(* ===== verification/ReadVersionSpec.v ===== *)
(** * Read versions: theorems

    What a reader takes of a read version is enough for its epoch and range, so that lookups and
    scans through it read the snapshot of the whole read version ([ReadVersion.v]). *)

From Stdlib Require Import ZArith Lia.
From stdpp Require Import gmap fin_maps.
From S2P Require Import Prelude Order Bytes Epoch Bits Bitmap Vnode Key KeySpec KeyOrder KeyRange Watermark WatermarkSpec WatermarkRange Sst SstSpec Level Split Block Iter IterSpec ConcatSpec UserIter UserIterSpec SharedBuffer SharedBufferSpec MergeImmSpec SstMeta SstIter ReadPath Version MemTable MemTableSpec StateStore ReadVersion VersionReader VersionReaderSpec VersionScanSpec.

Section prune.
Context {Store Table TI : Type} {it : HummockIterator.t TI}
  (sstable : Store → SstableInfo.t → Store * HummockResult Table)
  (create : Table → Store → SstableInfo.t → outcome TI)
  (may_match_hash : Table → UserKeyRange → Z → bool)
  (faults : Prop) (seeks : FullKey.t → Prop) {spec : IteratorSpec TI faults seeks}
  (content : SstableInfo.t → list kv) (hash : option Z) (table_id : Z).
Abbreviation version_ok' := (version_ok sstable create may_match_hash faults seeks content hash table_id).
Implicit Types (info : SstableInfo.t) (e : kv) (rv : HummockReadVersion.t).

(** ** What a read version holds *)
Definition staging_ssts rv : list SstableInfo.t := mjoin (StagingSstableInfo.sstable_infos <$> StagingVersion.sst (HummockReadVersion.staging rv)).

(** Everything, as a reader at the latest epoch with an open range would take it. *)
Definition full_tuple rv : ReadVersionTuple :=
  (StagingVersion.imm (HummockReadVersion.staging rv), staging_ssts rv, HummockReadVersion.committed rv).

(** The least epoch kept for a batch or an upload is a lower bound of its entries. *)
Definition imm_from (imm : SharedBufferBatch.t) (l : list kv) : Prop :=
  ∃ m, SharedBufferBatch.min_epoch imm = Ret m ∧ Forall (λ e, m ≤ epoch_of e)%Z l.

Definition sst_from (s : StagingSstableInfo.t) : Prop :=
  ∃ m, last (StagingSstableInfo.epochs s) = Some m ∧
    ∀ info, info ∈ StagingSstableInfo.sstable_infos s → Forall (λ e, m ≤ epoch_of e)%Z (content info).

Record read_version_ok rv (imm_kvs : list (list kv)) (levels : list Level.t) : Prop := {
  rv_version : version_ok' (full_tuple rv) imm_kvs levels;
  rv_imms : Forall2 imm_from (StagingVersion.imm (HummockReadVersion.staging rv)) imm_kvs;
  rv_ssts : Forall sst_from (StagingVersion.sst (HummockReadVersion.staging rv));
  rv_ids : ids_ok (mjoin (version_parts content imm_kvs (staging_ssts rv) levels))
}.

(** ** Pruning *)
Section at_.
Context (epoch : Z) (range : TableKeyRange).
Abbreviation user_range := (bound_table_key_range table_id range).

(** An entry a read at the epoch of the range may return. *)
Definition wanted e : Prop := (epoch_of e ≤ epoch)%Z ∧ contains UserKey.cmp user_range (ukey e) = true.

Lemma imm_overlaps_ok imm l : imm_holds table_id imm l → imm_from imm l → is_uint 32 table_id →
  ∃ b, StagingVersion.imm_overlaps epoch table_id range imm = Ret b ∧ (b = false → ∀ e, e ∈ l → ¬ wanted e).
Proof.
  intros (Ht & (gs & Hne & Hg & ->) & _) (m & Hm & Hl) Hid. unfold StagingVersion.imm_overlaps. rewrite Hm. cbn [mbind outcome_bind]. rewrite Ht, Z.eqb_refl, andb_true_r.
  destruct (Z.leb_spec m epoch) as [_|Hlt].
  - destruct (filter_sound imm gs range Hg Hne) as (b & Hb & Hs). unfold SharedBufferBatch.filter in Hb. rewrite Z.eqb_refl in Hb. exists b. split; [exact Hb|].
    intros -> e (g & v & Hin & _ & ->)%kvs_elem [_ Hc]. rewrite bound_table_key_range_exact in Hc by exact Hid. apply andb_true_iff in Hc as [_ Hc].
    discriminate (Hs (ex_intro _ g (conj Hin Hc))).
  - exists false. split; [done|]. intros _ e He [Hle _]. rewrite Forall_forall in Hl. specialize (Hl e He). cbn in Hl. lia.
Qed.

(** The SSTs of uploads whose oldest epoch is not above the epoch, as far as they overlap. *)
Definition sst_from_epoch (s : StagingSstableInfo.t) : outcome bool :=
  e ← unwrap (last (StagingSstableInfo.epochs s)); Ret (e <=? epoch)%Z.

Lemma staging_ssts_ok (ss : list StagingSstableInfo.t) : Forall sst_from ss → Forall (covers content) (mjoin (StagingSstableInfo.sstable_infos <$> ss)) →
  ids_ok (mjoin (content <$> mjoin (StagingSstableInfo.sstable_infos <$> ss))) → ∃ staging kept,
  rfilter sst_from_epoch ss = Ret staging ∧
  rmap (λ s, rfilter (λ info, filter_single_sst info table_id range) (StagingSstableInfo.sstable_infos s)) staging = Ret kept ∧
  concat kept `sublist_of` mjoin (StagingSstableInfo.sstable_infos <$> ss) ∧
  ∀ info e, info ∈ mjoin (StagingSstableInfo.sstable_infos <$> ss) → e ∈ content info → wanted e → info ∈ concat kept.
Proof.
  intros H. induction H as [|s ss (m & Hm & Hs) _ IH]; intros Hc Hids.
  { exists [], []. split_and!; [done|done|done|]. by intros ? ? ?%elem_of_nil. }
  rewrite fmap_cons, join_cons in Hc, Hids |- *. apply Forall_app in Hc as [Hc1 Hc2]. rewrite fmap_app, join_app in Hids. apply Forall_app in Hids as [Hi1 Hi2].
  destruct (IH Hc2 Hi2) as (staging & kept & Hst & Hk & Hsub & Hin). cbn [rfilter].
  assert (sst_from_epoch s = Ret (m <=? epoch)%Z) as -> by (unfold sst_from_epoch; by rewrite Hm). rewrite Hst. cbn [mbind outcome_bind]. destruct (Z.leb_spec m epoch) as [_|Hlt].
  - destruct (prune_overlapping_ok content table_id _ range Hc1) as [Hp Hout]. unfold prune_overlapping_ssts in Hp.
    eexists _, (_ :: kept). split; [reflexivity|]. cbn [rmap]. rewrite Hp, Hk. split; [reflexivity|]. cbn [concat]. split; [apply sublist_app; [apply sublist_filter|done]|].
    intros info e [Hi|Hi]%elem_of_app He Hw; apply elem_of_app; [left|right; by eapply Hin]. apply list_elem_of_filter. split; [|done].
    apply not_false_is_true. intros Hq. destruct Hw as [_ Hw]. rewrite (Hout info e Hi Hq He) in Hw; [done|]. eapply range_table; [|exact Hw].
    unfold ids_ok in Hi1. rewrite Forall_forall in Hi1. apply Hi1, list_elem_of_join. exists (content info). split; [done|by apply list_elem_of_fmap_2].
  - exists staging, kept. split_and!; [done|done|by apply sublist_inserts_l|]. intros info e [Hi|Hi]%elem_of_app He Hw; [|by eapply Hin].
    destruct Hw as [Hw _]. specialize (Hs info Hi). rewrite Forall_forall in Hs. specialize (Hs e He). cbn in Hs. lia.
Qed.

(** The batches that are kept. *)
Lemma staging_imms_ok (ps : list (SharedBufferBatch.t * list kv)) : Forall (λ p, imm_holds table_id p.1 p.2 ∧ imm_from p.1 p.2) ps → is_uint 32 table_id →
  ∃ kept : list (SharedBufferBatch.t * list kv), rfilter (StagingVersion.imm_overlaps epoch table_id range) ps.*1 = Ret kept.*1 ∧ kept `sublist_of` ps ∧
    ∀ p e, p ∈ ps → e ∈ p.2 → wanted e → p ∈ kept.
Proof.
  intros H Hid. induction H as [|[imm l] ps [Hh Hf] _ (kept & Hk & Hsub & Hin)]; [exists []; split_and!; [done|done|]; by intros ? ? ?%elem_of_nil|].
  destruct (imm_overlaps_ok imm l Hh Hf Hid) as (b & Hb & Hout). cbn in Hb, Hout. rewrite fmap_cons. cbn [rfilter fst]. rewrite Hb, Hk. cbn [mbind outcome_bind].
  destruct b; [exists ((imm, l) :: kept)|exists kept]; (split; [done|]); (split; [by constructor|]); intros p e [-> |Hp]%elem_of_cons He Hw.
  - by left.
  - right. by eapply Hin.
  - by destruct (Hout eq_refl e He).
  - by eapply Hin.
Qed.

End at_.
(** Part of the batches and SSTs can still be read. *)
Lemma version_ok_sub imms ssts committed (ps kept : list (SharedBufferBatch.t * list kv)) ssts' levels : imms = ps.*1 →
  version_ok' (imms, ssts, committed) ps.*2 levels → kept `sublist_of` ps → ssts' `sublist_of` ssts →
  version_ok' (kept.*1, ssts', committed) kept.*2 levels ∧ version_parts content kept.*2 ssts' levels `sublist_of` version_parts content ps.*2 ssts levels.
Proof.
  intros -> H Hk Hs. assert (version_parts content kept.*2 ssts' levels `sublist_of` version_parts content ps.*2 ssts levels) as Hp.
  { unfold version_parts. apply sublist_app; [by apply sublist_fmap|]. by apply sublist_fmap, sublist_app. }
  split; [|done]. split; try apply H.
  - pose proof (vo_imms _ _ _ _ _ _ _ _ _ _ _ H) as Hi. cbn [fst] in *. assert (∀ p, p ∈ ps → imm_holds table_id p.1 p.2) as Hi'.
    { revert Hi. clear. induction ps as [|p ps IH]; intros Hi q Hq; [by apply elem_of_nil in Hq|]. rewrite !fmap_cons in Hi. inversion Hi; subst.
      apply elem_of_cons in Hq as [-> |Hq]; [done|by apply IH]. }
    assert (∀ p, p ∈ kept → imm_holds table_id p.1 p.2) as Hk' by (intros p Hp'; apply Hi'; by eapply sublist_subseteq). clear - Hk'.
    induction kept as [|p kept IH]; [constructor|]. rewrite !fmap_cons. constructor; [apply Hk'; by left|]. apply IH. intros q Hq. apply Hk'. by right.
  - apply Forall_forall. intros i Hi. pose proof (vo_ssts _ _ _ _ _ _ _ _ _ _ _ H) as Hall. rewrite Forall_forall in Hall. apply Hall. by eapply sublist_subseteq.
  - eapply sorted_sublist; [exact Hp|]. apply H.
  - eapply coherent_sub; [|apply (vo_coherent _ _ _ _ _ _ _ _ _ _ _ H)]. intros e (l & He & Hl)%list_elem_of_join. apply list_elem_of_join. exists l. split; [done|].
    by eapply sublist_subseteq.
Qed.

(** The range of a read after the watermark. *)
Definition rewritten rv (epoch : Z) (range range' : TableKeyRange) : Prop :=
  match HummockReadVersion.table_watermarks rv with
  | Some w => TableWatermarksIndex.rewrite_range_with_table_watermark w epoch range = Ret range'
  | None => range' = range
  end.

(** What a reader takes can be read and has every entry it may return. *)
Lemma read_filter_ok rv imm_kvs levels epoch range range' : read_version_ok rv imm_kvs levels → is_uint 32 table_id → rewritten rv epoch range range' →
  ∃ tuple' kvs', read_filter_for_version epoch table_id range rv = Ret (range', tuple') ∧ version_ok' tuple' kvs' levels ∧
    mjoin (version_parts content kvs' tuple'.1.2 levels) ⊆+ mjoin (version_parts content imm_kvs (staging_ssts rv) levels) ∧
    ∀ e, e ∈ mjoin (version_parts content imm_kvs (staging_ssts rv) levels) → wanted epoch range' e → e ∈ mjoin (version_parts content kvs' tuple'.1.2 levels).
Proof.
  intros H Hid Hr. destruct (imm_pairs _ _ _ _ _ _ _ _ _ _ _ (rv_version _ _ _ H)) as (ps & Hps1 & Hps2 & Hps). cbn [full_tuple fst snd] in Hps1.
  assert (Forall (λ p : SharedBufferBatch.t * list kv, imm_holds table_id p.1 p.2 ∧ imm_from p.1 p.2) ps) as Hps'.
  { pose proof (rv_imms _ _ _ H) as Hf. rewrite <-Hps1, <-Hps2 in Hf. revert Hps Hf. clear. induction ps as [|p ps IH]; intros Hps Hf; [constructor|].
    rewrite !fmap_cons in Hf. inversion Hf; subst. inversion Hps; subst. constructor; [done|by apply IH]. }
  pose proof (vo_ssts _ _ _ _ _ _ _ _ _ _ _ (rv_version _ _ _ H)) as Hss. cbn [full_tuple fst snd] in Hss.
  pose proof (rv_ids _ _ _ H) as Hids. unfold version_parts in Hids. rewrite join_app, fmap_app, join_app in Hids. apply Forall_app in Hids as [_ Hids]. apply Forall_app in Hids as [Hids _].
  destruct (staging_imms_ok epoch range' ps Hps' Hid) as (kept & Hk & Hksub & Hkin).
  destruct (staging_ssts_ok epoch range' _ (rv_ssts _ _ _ H)) as (staging & ks & Hst & Hks & Hssub & Hsin); [eapply Forall_impl; [exact Hss|]; by intros i [? _]|done|].
  exists (kept.*1, concat ks, HummockReadVersion.committed rv), kept.*2. pose proof (rv_version _ _ _ H) as Hv. unfold full_tuple in Hv. rewrite <-Hps2 in Hv |- *.
  destruct (version_ok_sub _ _ _ ps kept (concat ks) levels (eq_sym Hps1) Hv Hksub Hssub) as [Hv' Hparts]. split; [|split; [exact Hv'|split]].
  - unfold read_filter_for_version. assert (match HummockReadVersion.table_watermarks rv with
      | Some watermark => TableWatermarksIndex.rewrite_range_with_table_watermark watermark epoch range | None => Ret range end = Ret range') as ->.
    { unfold rewritten in Hr. destruct (HummockReadVersion.table_watermarks rv); [done|by rewrite Hr]. }
    cbn [mbind outcome_bind]. unfold StagingVersion.prune_overlap. rewrite <-Hps1, Hk. cbn [mbind outcome_bind]. fold (sst_from_epoch epoch). rewrite Hst. cbn [mbind outcome_bind].
    rewrite Hks. done.
  - pose proof (join_submseteq id _ _ (sublist_submseteq _ _ Hparts)) as Hj. by rewrite !list_fmap_id in Hj.
  - intros e (l & He & Hl)%list_elem_of_join Hw. apply list_elem_of_join. exists l. split; [done|]. unfold version_parts in *. cbn [fst snd].
    apply elem_of_app in Hl as [Hl|(i & -> & Hi)%list_elem_of_fmap]; apply elem_of_app; [left|right].
    + apply list_elem_of_fmap in Hl as (p & -> & Hp). apply list_elem_of_fmap. exists p. split; [done|by eapply Hkin].
    + apply list_elem_of_fmap_2, elem_of_app. apply elem_of_app in Hi as [Hi|Hi]; [left; by eapply Hsin|by right].
Qed.

End prune.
+++
[Problem]:
Print again the lines of the entries above that fall between the line holding "(faults : Prop)" and the line holding "Definition full_tuple rv", inclusive, exactly as they stand.

[Task solution]:
  (faults : Prop) (seeks : FullKey.t → Prop) {spec : IteratorSpec TI faults seeks}
  (content : SstableInfo.t → list kv) (hash : option Z) (table_id : Z).
Abbreviation version_ok' := (version_ok sstable create may_match_hash faults seeks content hash table_id).
Implicit Types (info : SstableInfo.t) (e : kv) (rv : HummockReadVersion.t).

(** ** What a read version holds *)
Definition staging_ssts rv : list SstableInfo.t := mjoin (StagingSstableInfo.sstable_infos <$> StagingVersion.sst (HummockReadVersion.staging rv)).

(** Everything, as a reader at the latest epoch with an open range would take it. *)
Definition full_tuple rv : ReadVersionTuple :=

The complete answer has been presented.